Living in a winter hut and getting game for food with the help of a gun brought by his wife, Guskov is already gradually ceasing to be a man and becoming an armed humanoid beast.

Once on a hunt, having shot a roe deer, he “did not finish it off as it should, but stood and watched, trying not to miss a single movement, how the dying animal suffered, how the convulsions subsided and reappeared, how the head fiddled with it. at the end, he lifted her and looked into her eyes - they widened in response ... ".

It is natural that after this incident, scaring away the wolf who got into the habit of going to the winter quarters, Guskov himself howled like a wolf, so much so that he was struck by the similarity of voices. “In the end, the wolf could not stand it and retreated from the winter hut,” but a man could already replace him: “when it became completely sick, he opened the door and, as if fooling around, having fun, let out a plaintive and demanding bestial howl over the taiga.” And then, already in April, he took a step logically arising from his changed lifestyle, which can only be called murder.

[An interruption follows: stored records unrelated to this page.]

(* ===== verification/Commit.v ===== *)
(** * Writing the plan

    Models src/src/cli/init/batch.rs and, of src/src/cli/init/mod.rs, the commit of
    a plan: rendering every file before the first write, the entry in the
    keyring, the ordered writes with the report of a partial batch, and the
    command around them.

    The keyring is part of what outlives the process, with the prompter and the
    lines that were printed: [Desk].  What its errors are is a class, like the
    reader of profile files. *)

From S2P Require Import Prelude Utf8 Str Errors LensValue Profile Policy Retention Disk InitData AgentsMd Toml McpConfig Keyword EnvFile Flow InitFlow.

(** ** The keyring *)
Inductive KeyringError :=
| NoEntry
| NoStorageAccess (detail : string)
| PlatformFailure (detail : string)
| Ambiguous (matches : N)
| InvalidKeyringEntry
| OtherKeyring (detail : string).
Definition map_keyring_error (err : KeyringError) (service account : string) : LensError :=
  match err with
  | NoEntry => SecretKeyringMissing service account
  | NoStorageAccess _ | Ambiguous _ => SecretKeyringDenied service account
  | PlatformFailure detail | OtherKeyring detail => SecretBackendUnavailable "platform" detail
  | InvalidKeyringEntry =>
    Errors.Profile (concat_str ["keyring entry for service="; service; " account="; account;
                                " is invalid; check the entry encoding and length"])
  end.

Class KeyringLib := { keyring_fault : string → KeyringError }.
(** the reader of profile files: the display of its errors *)
Class ProfileToml := { profile_utf8_error : bytes → option string; profile_toml_error : bytes → option string }.

(** [written]: how many writes a failing writer has seen *)
Record Desk (P : Type) := mkDesk { ring : gmap (string * string) string; prompter : P; said : list string; written : N }.
Arguments mkDesk {P}.
Arguments ring {P}.
Arguments prompter {P}.
Arguments said {P}.
Arguments written {P}.

Section Desk.
Context {P : Type}.
Abbreviation DeskIO := (IO (Desk P) LensError).

(** a change of the desk that cannot fail, and its answer *)
Definition at_desk {A} (f : Desk P → result LensError A * Desk P) : DeskIO A := fun w =>
  let '(r, d) := f (store w) in (Some r, mkWorld (nodes w) d (fates w)).
Definition say (line : string) : DeskIO unit :=
  at_desk (fun d => (Ok tt, mkDesk (ring d) (prompter d) (said d ++ [line]) (written d))).
Definition emit_orphan_warning (message : string) : DeskIO unit := say message.

(** [Prompter::confirm] of the migration prompter *)
Definition confirm_migration `{Prompter P} (question : string) : DeskIO bool :=
  at_desk (fun d =>
    let '(r, p) := ask_confirm question true (prompter d) in
    (map_err r prompt_to_lens, mkDesk (ring d) p (said d) (written d))).

(** ** Entries of the keyring: each method is a call that can fail *)
Section Ring.
Context `{KeyringLib}.
Definition ring_call {A} (act : gmap (string * string) string → result KeyringError A * gmap (string * string) string)
  : IO (Desk P) KeyringError A :=
  call_with keyring_fault (fun ns d =>
    let '(r, entries) := act (ring d) in (r, (ns, mkDesk entries (prompter d) (said d) (written d)))) whole.
Definition entry_new (service account : string) : IO (Desk P) KeyringError unit := ring_call (fun e => (Ok tt, e)).
Definition get_password (service account : string) : IO (Desk P) KeyringError string :=
  ring_call (fun e => (ok_or (e !! (service, account)) NoEntry, e)).
Definition set_keyring_password (service account value : string) : IO (Desk P) KeyringError unit :=
  ring_call (fun e => (Ok tt, <[(service, account) := value]> e)).
Definition delete_credential (service account : string) : IO (Desk P) KeyringError unit :=
  ring_call (fun e => match e !! (service, account) with Some _ => (Ok tt, delete (service, account) e) | None => (Err NoEntry, e) end).
Definition mapped {A} (service account : string) (m : IO (Desk P) KeyringError A) : DeskIO A :=
  io_err m (fun err => map_keyring_error err service account).

(** the entry a plan wants to be written *)
Definition planned_entry (plan : InitPlan) : option (string * string * string) :=
  match s_source_secret (profile_section plan) with
  | Some (PlannedKeyring service account (Some value)) => Some (service, account, value)
  | _ => None
  end.

Definition PREFLIGHT : string := "gaze-lens-preflight".
Definition PROBE : string := "preflight-probe".
Definition mismatch {A} (detail : string) : DeskIO A := of_result (Err (SecretBackendUnavailable "keyring" detail)).
Definition preflight (account : string) : DeskIO unit :=
  _ ← mapped PREFLIGHT account (entry_new PREFLIGHT account);
  _ ← mapped PREFLIGHT account (set_keyring_password PREFLIGHT account PROBE);
  roundtrip ← mapped PREFLIGHT account (get_password PREFLIGHT account);
  if negb (String.eqb roundtrip PROBE) then mismatch "preflight read-back mismatch"
  else _ ← outcome (delete_credential PREFLIGHT account); mret tt.

Definition write_entry (service account value : string) : DeskIO (option (string * string)) :=
  _ ← mapped service account (set_keyring_password service account value);
  verify ← mapped service account (get_password service account);
  if negb (String.eqb verify value) then mismatch "post-write read-back mismatch"
  else mret (Some (service, account)).

(** [ulid]: the new identifier that makes the probe's account *)
Definition keyring_preflight_and_write (a : InitArgs) (plan : InitPlan) (ulid : string) : DeskIO (option (string * string)) :=
  match planned_entry plan with
  | None => mret None
  | Some (service, account, value) =>
    _ ← preflight (concat_str [s_name (profile_section plan); "-"; ulid]);
    _ ← mapped service account (entry_new service account);
    existing ← outcome (get_password service account);
    match existing with
    | Ok existing =>
      if String.eqb existing value then mret None
      else if negb (a_allow_overwrite a || a_write_all a) then
        of_result (refuse ["keyring entry service=`"; service; "` account=`"; account;
                           "` already exists; rerun with --allow-overwrite to replace"]%string)
      else write_entry service account value
    | Err NoEntry => write_entry service account value
    | Err err => of_result (Err (map_keyring_error err service account))
    end
  end.

(** the display of an error of the prompter, in mod.rs *)
Definition plain_prompt_error (e : PromptError) : LensError := Errors.Profile (prompt_error_display e).
Definition confirm_keyring_overwrite_if_needed `{Prompter P} (a : InitArgs) (plan : InitPlan) : DeskIO unit :=
  if a_non_interactive a || a_write_all a || negb (a_allow_overwrite a) then mret tt
  else
    match planned_entry plan with
    | None => mret tt
    | Some (service, account, value) =>
      _ ← mapped service account (entry_new service account);
      existing ← outcome (get_password service account);
      match existing with
      | Ok existing =>
        if String.eqb existing value then mret tt
        else
          ok ← at_desk (fun d =>
                 let question := concat_str ["Replace existing keyring entry service=`"; service; "` account=`"; account; "`?"] in
                 let '(r, p) := ask_confirm question false (prompter d) in
                 (map_err r plain_prompt_error, mkDesk (ring d) p (said d) (written d)));
          if ok : bool then mret tt
          else of_result (refuse ["keyring entry service=`"; service; "` account=`"; account; "` was not replaced"]%string)
      | Err NoEntry => mret tt
      | Err err => of_result (Err (map_keyring_error err service account))
      end
    end.
End Ring.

Somehow he went out to the village, he himself still did not know why, but obeying an imperious inner call. May Day was celebrated in the village, only a few days remained until the end of the war, and Guskov, who especially acutely felt his uselessness, abandonment, was filled, perhaps, with the transcendent energy of alienation, which had to find a way out. And then a cow with a small calf caught his eye. He tried to drive the heifer away from the mother, but she would not let it drive away, and then "the man's anger turned into a rage": he caught the calf, sould him, dragged him into the forest, tied him to an aspen and, in front of the exhausted cow, hit him with the butt of an ax, chopped carcass to pieces. He himself understood that this was a murder, sadistic, unnatural, and he "did not know whether the heifer had decided only for the sake of meat, or for the sake of something else that had settled in him since then firmly and powerfully."

Moral categories gradually become conventions for Guskov, which must be followed when living among people, and a burden when he is left alone with himself. As a result, only biological needs remain, from time to time brightened up by the same attempts at self-justification, without which Guskov is already unthinkable.

Walking through the fields where he worked before the war and which he remembers by heart, he once again tries to convince himself that he is not a stranger here, that “people should be remembered by the land where they lived. happened to him, for her he is a pure person. But even this self-deception is doomed, because the land does not owe Guskov anything, but he is indebted to her, it was he who betrayed her, refused to defend.

The image of Guskov suggests the conclusion expressed by Viktor Petrovich Astafiev: “Live and remember, a person in trouble, in a torment, in the most difficult days and trials: your place is with your people; great grief for your homeland and people, and therefore for you."

Guskov was supposed to die, but Nasten and her unborn child die. This means that the deserter dies twice, and now forever.

Guskov pays the highest price: he will never continue in anyone; no one will ever understand him the way Nastena does. From that moment on, it doesn’t matter how he, who heard the noise on the river and prepared to hide, will live on: his days are numbered, and he will spend them, like before, in an animal way. Maybe, being already caught, he will even howl like a wolf in despair.

The writer opened for us a wormhole in the character of Guskov, which explained his desertion. However, Rasputin elevates a concrete historical fact to the rank of great socio-philosophical generalizations, which makes him related to such predecessors as Dostoevsky and Gorky. We are talking about "crossing" over moral barriers, which leads to the manifestation of extreme individualism "everything is allowed" and to the destruction of the personality of the "crossed".